Игнат стоял в центре комнаты, сжимая и разжимая кулаки. Его лицо пылало от гнева, а голос дрожал от едва сдерживаемых эмоций. Он просто не мог поверить в то, что услышал! За какие-то пару минут его мир буквально перевернулся с ног на голову!
– Мы же вроде договаривались! – выкрикнул он, глядя на свою девушку. Взгляд его метался между её лицом и немного округлившимся животом, который она теперь нежно поглаживала. Эта безмятежная улыбка, этот спокойный жест – всё это только подливало масла в огонь его ярости. – Никаких детей, пока мы учимся! Ты была согласна! Сама говорила, что сначала нужно встать на ноги, найти работу, снять нормальную квартиру… А что теперь выходит? Ты мне врала! И когда я уезжал, ты уже ждала ребёнка! Отличный сюрприз, блин! Мы не виделись всего два месяца!
Он сделал шаг назад, пытаясь собраться с мыслями. В голове крутилось множество вопросов, но вырваться наружу смог лишь один. Игнат глубоко выдохнул, стараясь взять себя в руки. Гнев понемногу отступал, оставляя после себя горькое чувство растерянности и обиды.
– И какой срок? – спросил он уже тише, почти шёпотом.
– Почти пять месяцев, – так тихо ответила она, поднимая взгляд на Игната. В её глазах читалась торжество. Теперь всё будет так, как хочет она! И никуда парень от неё не денется!
Игнат стоял посреди комнаты, тяжело дыша. Его взгляд метался по вещам, словно искал что‑то, на чём можно выместить накипевшую злость. Рука сама потянулась к полке – и в следующий момент толстая книга с громким стуком врезалась в стену. Это оказались “Советы по воспитанию детей”. Игнат замер на секунду, уставившись на упавшую книгу, а потом резко пнул лежащую на полу энциклопедию.

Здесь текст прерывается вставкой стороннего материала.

(* ===== verification/LocalBlobStore.v ===== *)
(** * The local blob store

    [src/src/storage/LocalBlobStore.cpp]: final blobs as files named by the SHA-256 of
    their content. *)

From Stdlib Require Import Ascii.
From S2P Require Import Prelude Errors Storage Db Names FileSystem StorageInventory.
From S2P Require Import LocalFileStorage.

Local Open Scope string_scope.

(** ** The stream of a file *)

(** [LocalFileReadStream]: the bytes of the file that are still ahead, the number of bytes
    that may still be read, and whether the stream is open. *)
Record LocalFileReadStream := mkLocalFileReadStream {
  rs_ahead : string;
  rs_remaining : Z;
  rs_open : bool
}.

Definition Close (stream : LocalFileReadStream) : LocalFileReadStream :=
  stream <| rs_open := false |>.

(** [Read] with a buffer. *)
Definition Read (stream : LocalFileReadStream) (length : Z) : string * LocalFileReadStream :=
  if negb (rs_open stream) || (rs_remaining stream =? 0)%Z then ("", stream)
  else
    let read_size := Z.min length (Z.min (rs_remaining stream) u64_max) in
    let data := String.substring 0 (Z.to_nat read_size) (rs_ahead stream) in
    if str_empty data then ("", Close (stream <| rs_remaining := 0%Z |>))
    else
      let stream := mkLocalFileReadStream
        (String.substring (String.length data) (String.length (rs_ahead stream)) (rs_ahead stream))
        (rs_remaining stream - strlen data) (rs_open stream) in
      (data, if (rs_remaining stream =? 0)%Z then Close stream else stream).

(** ** The store *)

Definition IsSha256Hash (value : string) : bool :=
  (strlen value =? 64)%Z && forallb is_lower_hex_character (String.list_ascii_of_string value).

Record BlobPromoteResult := mkBlobPromoteResult {
  pr_path : string;
  pr_created : bool
}.

Section blobs.
Context (HashSha256 : string → string) (GetStorageBasePath : string).

Definition VerifyExistingLocalBlob (final_path : string) (expected_size : Z)
    (expected_sha256 : string) : M FileSystem (Result unit) :=
  or_fail (fs_file_size final_path) (verify_failed "Existing local final blob size mismatch")
    (λ size,
      if negb (size =? expected_size)%Z then
        mret (Err (verify_failed "Existing local final blob size mismatch"))
      else
      or_fail (fs_read final_path) (verify_failed "Existing local final blob hash mismatch")
        (λ content,
          mret (if HashSha256 content =? expected_sha256 then Ok tt
                else Err (verify_failed "Existing local final blob hash mismatch")))).

Definition final_path (sha256_hash : string) : string :=
  path_join (path_join (path_join GetStorageBasePath "sha256")
    (String.substring 0 2 sha256_hash)) (sha256_hash ++ ".bin").

Definition existing_blob (path : string) (expected_size : Z) (sha256_hash : string)
  : M FileSystem (Result BlobPromoteResult) :=
  let* _ := VerifyExistingLocalBlob path expected_size sha256_hash in
  mret (Ok (mkBlobPromoteResult path false)).

(** The task of [PromoteToFinal] that runs in the queue of the store. *)
Definition promote_file (temp_path path : string) (expected_size : Z) (sha256_hash : string)
  : M FileSystem (Result BlobPromoteResult) :=
  or_fail (create_directories (path_join (path_join GetStorageBasePath "sha256")
             (String.substring 0 2 sha256_hash)))
    (internal_error "Failed to create final storage directory") (λ _,
  or_fail (fs_exists path) (internal_error "Failed to inspect final storage path") (λ found : bool,
    if found then existing_blob path expected_size sha256_hash
    else
    or_fail (fs_file_size temp_path) (verify_failed "Local assembled blob size mismatch")
      (λ source_size,
        if negb (source_size =? expected_size)%Z then
          mret (Err (verify_failed "Local assembled blob size mismatch"))
        else
        or_fail (copy_file temp_path path)
          (internal_error "Failed to copy file to final storage path") (λ created : bool,
            if created then mret (Ok (mkBlobPromoteResult path true))
            else existing_blob path expected_size sha256_hash)))).

Definition PromoteToFinal (assembly : UploadStagingAssembly) (sha256_hash : string)
  : M FileSystem (Result BlobPromoteResult) :=
  if negb (bool_decide (sa_backend assembly = StagingLocal)) || str_empty (sa_locator assembly) then
    mret (Err (internal_error "Local blob store requires a local staging object"))
  else if negb (IsSha256Hash sha256_hash) || negb (sa_sha256_hash assembly =? sha256_hash) then
    mret (Err (mkErrorInfo ValidationFailed "Invalid SHA-256 hash for local blob promotion"))
  else promote_file (sa_locator assembly) (final_path sha256_hash) (sa_size_bytes assembly)
         sha256_hash.

Definition OpenBlobRangeForRead (blob : BlobDescriptor) (start length : Z)
  : M FileSystem (Result LocalFileReadStream) :=
  if str_empty (bd_storage_path blob) then
    mret (Err (mkErrorInfo FileReadError "Blob storage path is empty"))
  else if (2 ^ 63 - 1 <? start)%Z then
    mret (Err (mkErrorInfo ValidationFailed "Invalid request range"))
  else
  or_fail (fs_read (bd_storage_path blob))
    (mkErrorInfo FileReadError "Failed to open file for reading") (λ content,
  or_fail fs_check (mkErrorInfo FileReadError "Failed to seek blob for reading") (λ _,
    mret (Ok (mkLocalFileReadStream
      (String.substring (Z.to_nat start) (String.length content) content) length true)))).

Definition DeleteTimedOut : ErrorInfo := internal_error "Delete operation timed out".

(** The task of [DeleteBlob] that runs in the queue of the store. *)
Definition delete_path (storage_path : string) : M FileSystem (Result unit) :=
  or_fail (fs_exists storage_path) (internal_error "Failed to check blob path") (λ found : bool,
    if negb found then mret (Ok tt)
    else
    or_fail (fs_is_directory storage_path) (internal_error "Failed to inspect blob path")
      (λ directory : bool,
        or_fail (if directory then fs_remove_all storage_path else fs_remove storage_path)
          (internal_error "Failed to delete blob path") (λ _, mret (Ok tt)))).

(** [timed_out] tells whether the timer fires before the task is done: the caller is answered
    while the task goes on. *)
Definition DeleteBlob (timed_out : bool) (storage_path : string) : M FileSystem (Result unit) :=
  r ← delete_path storage_path;
  mret (if timed_out then Err DeleteTimedOut else r).

Definition BlobExists (blob : BlobDescriptor) : M FileSystem (Result bool) :=
  if str_empty (bd_storage_path blob) then
    mret (Err (mkErrorInfo FileReadError "Blob storage path is empty"))
  else or_fail (fs_exists (bd_storage_path blob))
         (internal_error "Failed to check blob existence") (λ found, mret (Ok found)).

Definition GetLocalBlobPathForDownload (blob : BlobDescriptor) : option string :=
  if str_empty (bd_storage_path blob) then None else Some (bd_storage_path blob).

(** A missing file is told from other failures. *)
Definition GetBlobSize (blob : BlobDescriptor) : M FileSystem (Result Z) :=
  or_fail (fs_op (λ s, Some (s !! bd_storage_path blob, s)))
    (mkErrorInfo FileReadError "Failed to read blob size") (λ content : option string,
      mret (match content with
            | None => Err (mkErrorInfo FileNotFound "Local blob not found")
            | Some c => Ok (strlen c)
            end)).

Definition ListFinalObjects (continuation_token : string) (limit : Z)
  : M FileSystem (Result StorageInventoryPage) :=
  ListLocalStorageInventory GetStorageBasePath continuation_token limit IncludeRoot.
End blobs.
(* ===== verification/LocalPipeline.v ===== *)
(** * What the local stores keep

    The bytes of an upload on their way through the local stores: chunks are written,
    assembled, promoted to a final blob and read. *)

From Stdlib Require Import Ascii.
From S2P Require Import Prelude Errors Storage Db Names FileSystem StorageInventory.
From S2P Require Import LocalFileStorage LocalBlobStore.

(** ** Strings *)

Fixpoint concat_strings (l : list string) : string :=
  match l with [] => ""%string | s :: l => s +:+ concat_strings l end.

Lemma substring_app_left a b : String.substring 0 (String.length a) (a +:+ b) = a.
Proof.
  induction a as [|x a IH]; [by destruct b|]. exact (f_equal (String x) IH).
Qed.

Lemma substring_past n m s : (String.length s <= n)%nat → String.substring n m s = ""%string.
Proof.
  revert n. induction s as [|c s IH]; intros [|n] H; simpl in *; try lia;
    [by destruct m|by destruct m|]. apply IH. lia.
Qed.

Lemma strlen_nat s : Z.to_nat (strlen s) = String.length s.
Proof. unfold strlen. lia. Qed.

(** Writing at the end of a file appends. *)
Lemma overwrite_end acc data : overwrite acc (strlen acc) data = acc +:+ data.
Proof.
  unfold overwrite. rewrite strlen_nat, substring_full, (substring_past (Z.to_nat _)).
  - by rewrite string_app_nil.
  - unfold strlen. lia.
Qed.

(** The buffers of a text make it up. *)
Lemma buffers_concat fuel size data : (0 < size)%nat → (String.length data < fuel)%nat →
  concat_strings (buffers fuel size data) = data.
Proof.
  intros Hs. revert data. induction fuel as [|fuel IH]; intros data Hf; [lia|]. cbn [buffers].
  destruct (Nat.ltb_spec (String.length data) size) as [Hlt|Hge].
  - destruct data as [|c data]; [done|]. cbn. by rewrite string_app_nil.
  - cbn [concat_strings]. rewrite IH.
    + pose proof (substring_split data 0 size (String.length data - size)) as E. simpl in E.
      replace (size + (String.length data - size))%nat with (String.length data) in E by lia.
      rewrite substring_full in E. rewrite E at 4. f_equal.
      rewrite <- (substring_min size (String.length data)). f_equal. lia.
    + rewrite length_substring. lia.
Qed.

(** ** Assembling *)

Section assembling.
Context (HashMd5 HashSha256 : string → string) (temp : string) (buffer_size : Z).
Hypothesis Hbuffer : 0 < buffer_size.

Lemma read_buffers_concat data : concat_strings (read_buffers buffer_size data) = data.
Proof. apply buffers_concat; lia. Qed.

Lemma write_at_run path offset data e r e' : plain e → spares path (schedule e) →
  write_at path offset data e = (r, e') →
  plain e' ∧ spares path (schedule e') ∧ ∃ o, r = Ret o ∧
    (is_Some o → db e' !! path = (λ c, overwrite c offset data) <$> db e !! path).
Proof.
  intros Hp Hs H. destruct (fs_op_run _ _ _ _ Hp H) as (? & Hsuf & _ & s & Hsame & Ho).
  split_and!; [done|by eapply spares_suffix|].
  destruct Ho as [[-> _]|(a & -> & Hq)]; [exists None; split; [done|by intros []]|].
  exists (Some a). split; [done|]. intros _. injection Hq as _ <-.
  by rewrite lookup_alter_eq, (Hsame path Hs).
Qed.

(** The file under assembly holds what has been written, while the stream is good. *)
Definition holds_prefix (path : string) (good : bool) (offset : Z) (content : string)
    (s : FileSystem) : Prop :=
  good = true → s !! path = Some content ∧ offset = strlen content.
Lemma write_chunk_quiet i data uuid s : 0 <= i → only_chunks i s →
  WriteChunk HashMd5 temp session i (HashMd5 data) data uuid (quiet s) =
    (Ret (Ok (described i data)), quiet (<[chunk_path i (HashMd5 data) := data]> s)).
Proof.
  intros Hi Hs. unfold WriteChunk. rewrite Hsession, md5_hex. cbn [is_ok negb orb].
  fold (chunk_path i (HashMd5 data)). set (path := chunk_path i (HashMd5 data)).
  set (writing := path +:+ ".writing-" +:+ uuid).
  assert (s !! writing = None) as Hw by (apply writing_absent; auto).
  assert (path_exists path s = false) as Hex by (by apply chunk_absent).
  assert (writing ≠ path) as Hne by (apply writing_path_fresh; auto).
  unfold bind_result, mbind at 1, M_bind at 1, publish_chunk,
    create_directories, fs_exists, open_truncated, write_at, fs_rename.
  erewrite or_fail_quiet by reflexivity.
  erewrite or_fail_quiet by (cbn; rewrite Hex; reflexivity).
  cbv beta iota. erewrite or_fail_quiet by reflexivity. cbv beta. unfold mbind, M_bind.
  erewrite (fs_op_quiet _ _ tt) by reflexivity.
  erewrite (fs_op_quiet _ _ tt) by (cbn; rewrite lookup_alter_eq, lookup_insert_eq; reflexivity).
  cbn. unfold described. do 2 f_equal. rewrite overwrite_empty, alter_insert_eq, delete_insert_eq.
  by rewrite delete_id.
Qed.

Fixpoint write_chunks (i : Z) (l : list (string * string)) : M FileSystem (Result (list UploadStagingChunk)) :=
  match l with
  | [] => mret (Ok [])
  | (data, uuid) :: l =>
      let* chunk := WriteChunk HashMd5 temp session i (HashMd5 data) data uuid in
      let* chunks := write_chunks (i + 1) l in
      mret (Ok (chunk :: chunks))
  end.

(** The descriptors of the chunks and the tree that holds them. *)
Fixpoint descriptors (i : Z) (datas : list string) : list UploadStagingChunk :=
  match datas with [] => [] | data :: datas => described i data :: descriptors (i + 1) datas end.

Fixpoint written (i : Z) (datas : list string) (s : FileSystem) : FileSystem :=
  match datas with
  | [] => s
  | data :: datas => written (i + 1) datas (<[chunk_path i (HashMd5 data) := data]> s)
  end.

Lemma write_chunks_quiet l : ∀ i s, 0 <= i → only_chunks i s →
  write_chunks i l (quiet s) = (Ret (Ok (descriptors i l.*1)), quiet (written i l.*1 s)).
Proof.
  induction l as [|[data uuid] l IH]; intros i s Hi Hs; [done|].
  cbn [write_chunks]. unfold bind_result, mbind, M_bind. rewrite write_chunk_quiet by done.
  rewrite IH; [done|lia|]. by apply only_chunks_insert.
Qed.

Lemma written_others datas : ∀ i s p, (∀ j m, i <= j → p ≠ chunk_path j m) →
  written i datas s !! p = s !! p.
Proof.
  induction datas as [|data datas IH]; intros i s p H; [done|]. cbn.
  rewrite IH by (intros; apply H; lia). apply lookup_insert_ne. intros E. by eapply H.
Qed.

Lemma written_below datas : ∀ i s p c, 0 <= i → written i datas s !! p = Some c →
  s !! p = Some c ∨ ∃ j m, 0 <= j ∧ p = chunk_path j m.
Proof.
  induction datas as [|data datas IH]; intros i s p c Hi H; cbn in H; [by left|].
  apply IH in H as [H|H]; [|by right|lia]. apply lookup_insert_Some in H as [[<- _]|[_ H]]; [|by left].
  right. by eexists _, _.
Qed.

(** What a chunk resolves to. *)
Lemma resolve_described i data : IsSafeObjectComponent upload_id = true →
  ResolveChunkFilePath temp upload_id (described i data) = Ok (chunk_path i (HashMd5 data)).
Proof.
  intros Hsafe. unfold ResolveChunkFilePath. rewrite Hsafe. cbn [negb described sc_object_key sc_md5_hash sc_chunk_index].
  assert (str_empty (GetChunkObjectKey upload_id i (HashMd5 data)) = false) as ->.
  { unfold GetChunkObjectKey, path_join. by destruct upload_id. }
  by rewrite md5_hex, String.eqb_refl.
Qed.

Fixpoint resolved (i : Z) (datas : list string) : list (UploadStagingChunk * string) :=
  match datas with
  | [] => []
  | data :: datas => (described i data, chunk_path i (HashMd5 data)) :: resolved (i + 1) datas
  end.

Lemma resolve_chunks_quiet datas : ∀ i, IsSafeObjectComponent upload_id = true →
  resolve_chunks temp upload_id i (descriptors i datas) = Ok (resolved i datas).
Proof.
  induction datas as [|data datas IH]; intros i Hsafe; [done|]. cbn [descriptors resolve_chunks].
  rewrite Z.eqb_refl, resolve_described, IH by done. done.
Qed.

(** ** Assembling them *)

Lemma write_buffers_quiet path l : ∀ offset s, ∃ offset' s',
  write_buffers path offset true l (quiet s) = (Ret (offset', true), quiet s') ∧
  (∀ p, p ≠ path → s' !! p = s !! p) ∧ (is_Some (s !! path) → is_Some (s' !! path)).
Proof.
  induction l as [|data l IH]; intros offset s; [by eexists _, _|].
  cbn [write_buffers]. unfold mbind, M_bind, write_at. erewrite fs_op_quiet by reflexivity.
  cbn [bool_decide]. rewrite bool_decide_eq_true_2 by by eexists.
  destruct (IH (offset + strlen data) (alter (λ c, overwrite c offset data) path s))
    as (o & s' & -> & H & Hs).
  exists o, s'. split_and!; [done| |].
  - intros p Hp. by rewrite H, lookup_alter_ne.
  - intros Hsome. apply Hs. by rewrite lookup_alter_eq, fmap_is_Some.
Qed.
(** The instant-upload charge [ConsumeUsedStorage] tests the quota against
    the used bytes alone.  An account whose free space is reserved for a running
    upload accepts it, and the later commit of the reservation, which is not
    refused, leaves the account using more than its quota. *)
Lemma consume_ignores_reservations s user u n :
  users s !! user = Some u → Account.sane u → (0 < n < 2 ^ 60)%Z →
  (0 < u_storage_reserved u)%Z →
  (u_storage_used u + n <= u_storage_quota u < u_storage_used u + n + u_storage_reserved u)%Z →
  let history := [(Account.Consume n, user); (Account.CommitRes (u_storage_reserved u), user)] in
  let s' := db (run_history history (mkEnv s [] AutoCommit [])).2 in
  ∃ u', users s' !! user = Some u' ∧ (u_storage_quota u' < u_storage_used u')%Z.
Proof.
  intros Hu Hs Hn Hpos Hq history s'. pose proof Hs as (Hus & Hre & Hqu).
  set (u1 := Account.move u n 0). set (u2 := Account.move u1 (u_storage_reserved u) (- u_storage_reserved u)).
  assert (Account.apply (Account.Consume n) u = Some u1) as H1.
  { unfold Account.apply, Account.amount.
    by rewrite (proj2 (Z.eqb_neq n 0)), (proj2 (Z.leb_le _ _)) by lia. }
  assert (Account.apply (Account.CommitRes (u_storage_reserved u)) u1 = Some u2) as H2.
  { unfold Account.apply, Account.amount.
    by rewrite (proj2 (Z.eqb_neq _ 0)), (proj2 (Z.leb_le _ _)) by (cbn; lia). }
  exists u2. split; [|cbn; lia].
  unfold s', history. cbn [run_history]. unfold mbind at 1, M_bind.
  rewrite (account_run_works _ _ _ u) by (done || cbn; lia).
  unfold account_effect. rewrite H1. unfold mbind at 1, M_bind.
  rewrite (account_run_works _ _ _ u1).
  - unfold account_effect. rewrite H2. cbn. by rewrite lookup_insert_eq.
  - done.
  - cbn. by rewrite lookup_insert_eq.
  - unfold Account.sane. cbn. lia.
  - cbn. lia.
Qed.

Lemma consume_ignores_reservations_witness :
  ∃ u', users (db (run_history [(Account.Consume 100, 7); (Account.CommitRes 60, 7)]%Z
          (mkEnv (put_account 7 (mkUserRow 100 0 60) (empty_db 0)) [] AutoCommit [])).2) !! 7 = Some u' ∧
    (u_storage_quota u' < u_storage_used u')%Z.
Proof.
  apply (consume_ignores_reservations (put_account 7 (mkUserRow 100 0 60) (empty_db 0)) 7
    (mkUserRow 100 0 60) 100); [reflexivity | by vm_compute | lia | by vm_compute | by vm_compute].
Defined.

Один раз, второй, третий – будто она была виновата во всём.
– И ты молчала? – голос его дрожал от возмущения. – Нет, я, конечно, дурак, что сам не заметил, но ты! Ты… У меня слов просто нет! Зачем? Что мы сможем дать ребёнку? Ни квартиры, ни работы! Ты думаешь, мы на стипендию прожить сможем? Серьезно? Или что? Как мы жить должны?
Лариса стояла у окна, всё так же поглаживая живот. Её лицо, вопреки накалённой обстановке, светилось каким‑то внутренним спокойствием. Даже лёгкая улыбка не сходила с губ, будто она не понимала, насколько серьёзна ситуация.
– Я всегда хотела малыша, а ты был против, – произнесла она мягко, словно объясняла что‑то очевидное. – Пришлось схитрить.
Игнат резко развернулся к ней, не веря своим ушам.
– Схитрить? – переспросил он, понизив голос до шёпота, в котором сквозила горечь. – Ты называешь это хитростью? Это не хитрость, это… это обман!
Но Лариса будто не слышала его. Она продолжала, всё так же спокойно и уверенно:
– Учёба – это не моё. Я с детства хотела большую семью. Буду воспитывать малыша, а потом ещё одного родим. Всё будет хорошо.
Игнат провёл рукой по волосам, пытаясь собраться с мыслями.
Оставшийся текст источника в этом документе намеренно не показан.